» **Collected data**
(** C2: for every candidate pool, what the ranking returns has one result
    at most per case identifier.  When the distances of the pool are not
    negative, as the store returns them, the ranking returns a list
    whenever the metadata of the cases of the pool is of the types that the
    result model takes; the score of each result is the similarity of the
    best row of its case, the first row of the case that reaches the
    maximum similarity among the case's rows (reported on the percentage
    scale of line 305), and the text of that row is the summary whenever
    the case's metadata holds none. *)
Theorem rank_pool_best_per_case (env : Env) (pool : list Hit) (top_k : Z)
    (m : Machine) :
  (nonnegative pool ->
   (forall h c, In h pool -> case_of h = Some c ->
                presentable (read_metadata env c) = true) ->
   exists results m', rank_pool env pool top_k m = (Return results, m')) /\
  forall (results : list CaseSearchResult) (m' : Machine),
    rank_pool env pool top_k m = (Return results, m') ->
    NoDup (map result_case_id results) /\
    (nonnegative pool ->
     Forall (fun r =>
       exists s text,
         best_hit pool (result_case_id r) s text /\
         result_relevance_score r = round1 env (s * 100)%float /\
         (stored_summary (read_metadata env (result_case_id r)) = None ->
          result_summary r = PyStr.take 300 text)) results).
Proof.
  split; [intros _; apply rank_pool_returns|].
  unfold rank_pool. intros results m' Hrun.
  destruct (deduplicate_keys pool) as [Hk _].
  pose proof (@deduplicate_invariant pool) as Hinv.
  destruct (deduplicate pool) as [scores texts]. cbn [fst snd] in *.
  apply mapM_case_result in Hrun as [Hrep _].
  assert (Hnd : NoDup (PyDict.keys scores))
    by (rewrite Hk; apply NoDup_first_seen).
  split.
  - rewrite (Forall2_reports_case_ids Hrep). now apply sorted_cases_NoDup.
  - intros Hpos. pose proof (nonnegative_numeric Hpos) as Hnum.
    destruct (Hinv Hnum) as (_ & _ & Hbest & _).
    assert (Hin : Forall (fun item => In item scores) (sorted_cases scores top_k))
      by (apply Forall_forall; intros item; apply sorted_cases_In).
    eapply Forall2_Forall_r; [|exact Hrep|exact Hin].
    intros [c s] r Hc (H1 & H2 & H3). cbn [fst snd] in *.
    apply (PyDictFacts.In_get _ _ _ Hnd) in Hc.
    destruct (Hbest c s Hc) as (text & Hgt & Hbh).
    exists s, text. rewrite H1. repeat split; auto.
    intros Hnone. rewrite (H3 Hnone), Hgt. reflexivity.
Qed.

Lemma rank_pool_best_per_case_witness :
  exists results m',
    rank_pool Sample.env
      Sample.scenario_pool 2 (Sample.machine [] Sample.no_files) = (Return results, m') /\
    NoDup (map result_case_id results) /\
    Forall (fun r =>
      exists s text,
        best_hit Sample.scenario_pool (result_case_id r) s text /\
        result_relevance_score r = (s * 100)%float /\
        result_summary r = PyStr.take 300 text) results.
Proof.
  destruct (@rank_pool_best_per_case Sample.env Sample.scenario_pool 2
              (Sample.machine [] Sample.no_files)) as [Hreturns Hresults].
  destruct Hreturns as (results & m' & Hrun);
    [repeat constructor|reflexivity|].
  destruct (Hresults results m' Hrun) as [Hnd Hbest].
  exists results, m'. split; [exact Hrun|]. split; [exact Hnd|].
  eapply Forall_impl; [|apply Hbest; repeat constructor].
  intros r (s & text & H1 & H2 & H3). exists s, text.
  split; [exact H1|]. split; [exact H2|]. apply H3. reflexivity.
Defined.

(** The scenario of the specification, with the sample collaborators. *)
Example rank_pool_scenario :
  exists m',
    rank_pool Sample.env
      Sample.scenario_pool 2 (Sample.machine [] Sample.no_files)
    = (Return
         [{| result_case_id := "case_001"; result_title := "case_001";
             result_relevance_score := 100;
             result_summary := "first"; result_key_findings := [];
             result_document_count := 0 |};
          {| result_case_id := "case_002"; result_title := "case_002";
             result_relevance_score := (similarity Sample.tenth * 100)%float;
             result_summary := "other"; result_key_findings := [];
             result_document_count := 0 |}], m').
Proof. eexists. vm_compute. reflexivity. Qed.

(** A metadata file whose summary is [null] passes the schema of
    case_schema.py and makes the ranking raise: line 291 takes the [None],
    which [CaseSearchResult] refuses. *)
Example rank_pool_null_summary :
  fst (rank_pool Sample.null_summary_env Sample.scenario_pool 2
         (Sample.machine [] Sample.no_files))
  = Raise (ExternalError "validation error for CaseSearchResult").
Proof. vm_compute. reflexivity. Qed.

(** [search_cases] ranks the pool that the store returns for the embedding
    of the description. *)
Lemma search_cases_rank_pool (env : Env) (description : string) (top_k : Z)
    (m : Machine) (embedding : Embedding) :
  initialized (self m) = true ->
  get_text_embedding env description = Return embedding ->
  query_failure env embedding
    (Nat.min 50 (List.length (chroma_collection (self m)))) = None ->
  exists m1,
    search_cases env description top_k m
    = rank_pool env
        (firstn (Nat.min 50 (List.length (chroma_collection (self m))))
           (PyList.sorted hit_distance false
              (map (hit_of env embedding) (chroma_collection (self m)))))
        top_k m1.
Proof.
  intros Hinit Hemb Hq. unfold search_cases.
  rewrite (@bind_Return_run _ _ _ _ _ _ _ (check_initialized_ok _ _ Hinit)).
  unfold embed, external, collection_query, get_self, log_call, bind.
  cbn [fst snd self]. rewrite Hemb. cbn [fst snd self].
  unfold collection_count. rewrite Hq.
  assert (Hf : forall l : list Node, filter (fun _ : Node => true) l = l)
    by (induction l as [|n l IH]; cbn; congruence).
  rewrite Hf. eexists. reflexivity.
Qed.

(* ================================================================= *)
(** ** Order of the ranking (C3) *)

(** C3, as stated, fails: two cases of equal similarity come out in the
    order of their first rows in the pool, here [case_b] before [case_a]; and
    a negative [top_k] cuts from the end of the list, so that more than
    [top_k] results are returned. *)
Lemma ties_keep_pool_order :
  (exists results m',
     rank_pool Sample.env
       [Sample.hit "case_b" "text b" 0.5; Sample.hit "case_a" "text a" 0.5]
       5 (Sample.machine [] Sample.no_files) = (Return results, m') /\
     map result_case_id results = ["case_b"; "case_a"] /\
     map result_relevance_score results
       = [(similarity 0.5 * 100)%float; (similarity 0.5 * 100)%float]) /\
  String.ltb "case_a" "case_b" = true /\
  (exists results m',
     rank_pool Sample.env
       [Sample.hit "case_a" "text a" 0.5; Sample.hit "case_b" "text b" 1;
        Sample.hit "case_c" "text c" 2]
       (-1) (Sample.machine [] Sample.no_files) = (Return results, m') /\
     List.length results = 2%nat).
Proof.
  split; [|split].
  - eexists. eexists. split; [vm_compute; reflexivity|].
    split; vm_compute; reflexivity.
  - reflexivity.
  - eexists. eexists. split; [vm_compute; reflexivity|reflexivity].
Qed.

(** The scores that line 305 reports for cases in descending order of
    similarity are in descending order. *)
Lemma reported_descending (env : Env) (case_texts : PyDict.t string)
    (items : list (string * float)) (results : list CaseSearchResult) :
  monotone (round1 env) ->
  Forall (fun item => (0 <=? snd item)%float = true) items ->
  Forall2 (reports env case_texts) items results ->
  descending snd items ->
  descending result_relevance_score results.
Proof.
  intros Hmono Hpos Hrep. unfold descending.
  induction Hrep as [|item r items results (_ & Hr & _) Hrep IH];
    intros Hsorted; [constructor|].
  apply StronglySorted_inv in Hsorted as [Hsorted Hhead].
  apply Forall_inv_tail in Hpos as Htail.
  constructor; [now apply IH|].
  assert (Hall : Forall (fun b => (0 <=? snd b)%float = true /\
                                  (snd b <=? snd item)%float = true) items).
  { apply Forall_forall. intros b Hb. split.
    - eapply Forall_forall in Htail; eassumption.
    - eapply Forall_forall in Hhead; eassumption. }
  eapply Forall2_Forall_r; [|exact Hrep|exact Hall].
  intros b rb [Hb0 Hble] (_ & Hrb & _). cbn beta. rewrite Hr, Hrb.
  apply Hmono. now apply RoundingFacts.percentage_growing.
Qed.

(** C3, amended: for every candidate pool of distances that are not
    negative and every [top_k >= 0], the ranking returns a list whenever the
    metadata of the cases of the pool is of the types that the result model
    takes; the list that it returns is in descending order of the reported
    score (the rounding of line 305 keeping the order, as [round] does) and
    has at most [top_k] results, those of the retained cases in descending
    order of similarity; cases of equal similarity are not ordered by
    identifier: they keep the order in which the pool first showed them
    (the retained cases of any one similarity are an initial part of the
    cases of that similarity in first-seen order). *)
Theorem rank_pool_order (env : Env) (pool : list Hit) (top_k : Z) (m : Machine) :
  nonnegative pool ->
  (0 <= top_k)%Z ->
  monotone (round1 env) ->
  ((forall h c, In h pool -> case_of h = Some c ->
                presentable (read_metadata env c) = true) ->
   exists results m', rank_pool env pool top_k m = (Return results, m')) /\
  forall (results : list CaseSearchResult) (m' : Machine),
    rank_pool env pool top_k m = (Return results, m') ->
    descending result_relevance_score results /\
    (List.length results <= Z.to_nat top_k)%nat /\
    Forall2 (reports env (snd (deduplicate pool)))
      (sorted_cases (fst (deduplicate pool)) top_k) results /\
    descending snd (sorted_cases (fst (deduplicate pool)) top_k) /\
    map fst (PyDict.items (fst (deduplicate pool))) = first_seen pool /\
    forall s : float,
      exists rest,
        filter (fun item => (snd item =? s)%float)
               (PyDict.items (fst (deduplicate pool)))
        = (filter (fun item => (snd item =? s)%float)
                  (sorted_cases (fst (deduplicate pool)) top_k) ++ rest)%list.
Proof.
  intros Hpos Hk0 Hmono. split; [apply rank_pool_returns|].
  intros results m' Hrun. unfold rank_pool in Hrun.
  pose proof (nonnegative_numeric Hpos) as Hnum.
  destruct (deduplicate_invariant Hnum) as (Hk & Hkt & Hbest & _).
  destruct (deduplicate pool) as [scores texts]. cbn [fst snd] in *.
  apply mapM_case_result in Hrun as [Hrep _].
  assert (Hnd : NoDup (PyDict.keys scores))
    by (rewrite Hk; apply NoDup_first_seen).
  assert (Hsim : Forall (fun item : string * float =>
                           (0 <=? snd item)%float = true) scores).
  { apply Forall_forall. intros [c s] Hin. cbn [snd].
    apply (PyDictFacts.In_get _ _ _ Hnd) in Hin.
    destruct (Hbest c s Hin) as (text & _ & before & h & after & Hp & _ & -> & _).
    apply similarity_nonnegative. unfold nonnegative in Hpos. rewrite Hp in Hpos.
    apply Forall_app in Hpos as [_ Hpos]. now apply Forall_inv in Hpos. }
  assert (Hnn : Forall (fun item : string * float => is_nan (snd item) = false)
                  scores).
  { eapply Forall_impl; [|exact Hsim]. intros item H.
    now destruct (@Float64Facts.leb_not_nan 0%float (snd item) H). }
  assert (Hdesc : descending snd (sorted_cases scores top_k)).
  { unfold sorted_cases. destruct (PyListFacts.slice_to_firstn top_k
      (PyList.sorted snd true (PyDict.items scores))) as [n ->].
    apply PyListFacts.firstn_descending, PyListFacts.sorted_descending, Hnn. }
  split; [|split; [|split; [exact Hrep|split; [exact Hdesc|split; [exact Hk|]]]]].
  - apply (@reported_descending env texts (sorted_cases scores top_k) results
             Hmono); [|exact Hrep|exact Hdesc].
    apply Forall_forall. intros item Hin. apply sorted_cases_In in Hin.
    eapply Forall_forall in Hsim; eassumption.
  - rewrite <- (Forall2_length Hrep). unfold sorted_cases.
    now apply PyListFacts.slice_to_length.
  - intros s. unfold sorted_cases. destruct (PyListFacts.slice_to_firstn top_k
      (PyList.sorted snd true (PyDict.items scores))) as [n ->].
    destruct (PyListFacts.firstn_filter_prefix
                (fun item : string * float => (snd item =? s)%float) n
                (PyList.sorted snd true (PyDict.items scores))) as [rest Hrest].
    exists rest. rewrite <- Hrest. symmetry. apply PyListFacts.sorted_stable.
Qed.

» **Exercise objective**
Please restate the records word for word. Go from the first line to the line with "the case's metadata holds none. *)" and include both.

» **Solution for this exercise**
(** C2: for every candidate pool, what the ranking returns has one result
    at most per case identifier.  When the distances of the pool are not
    negative, as the store returns them, the ranking returns a list
    whenever the metadata of the cases of the pool is of the types that the
    result model takes; the score of each result is the similarity of the
    best row of its case, the first row of the case that reaches the
    maximum similarity among the case's rows (reported on the percentage
    scale of line 305), and the text of that row is the summary whenever
    the case's metadata holds none. *)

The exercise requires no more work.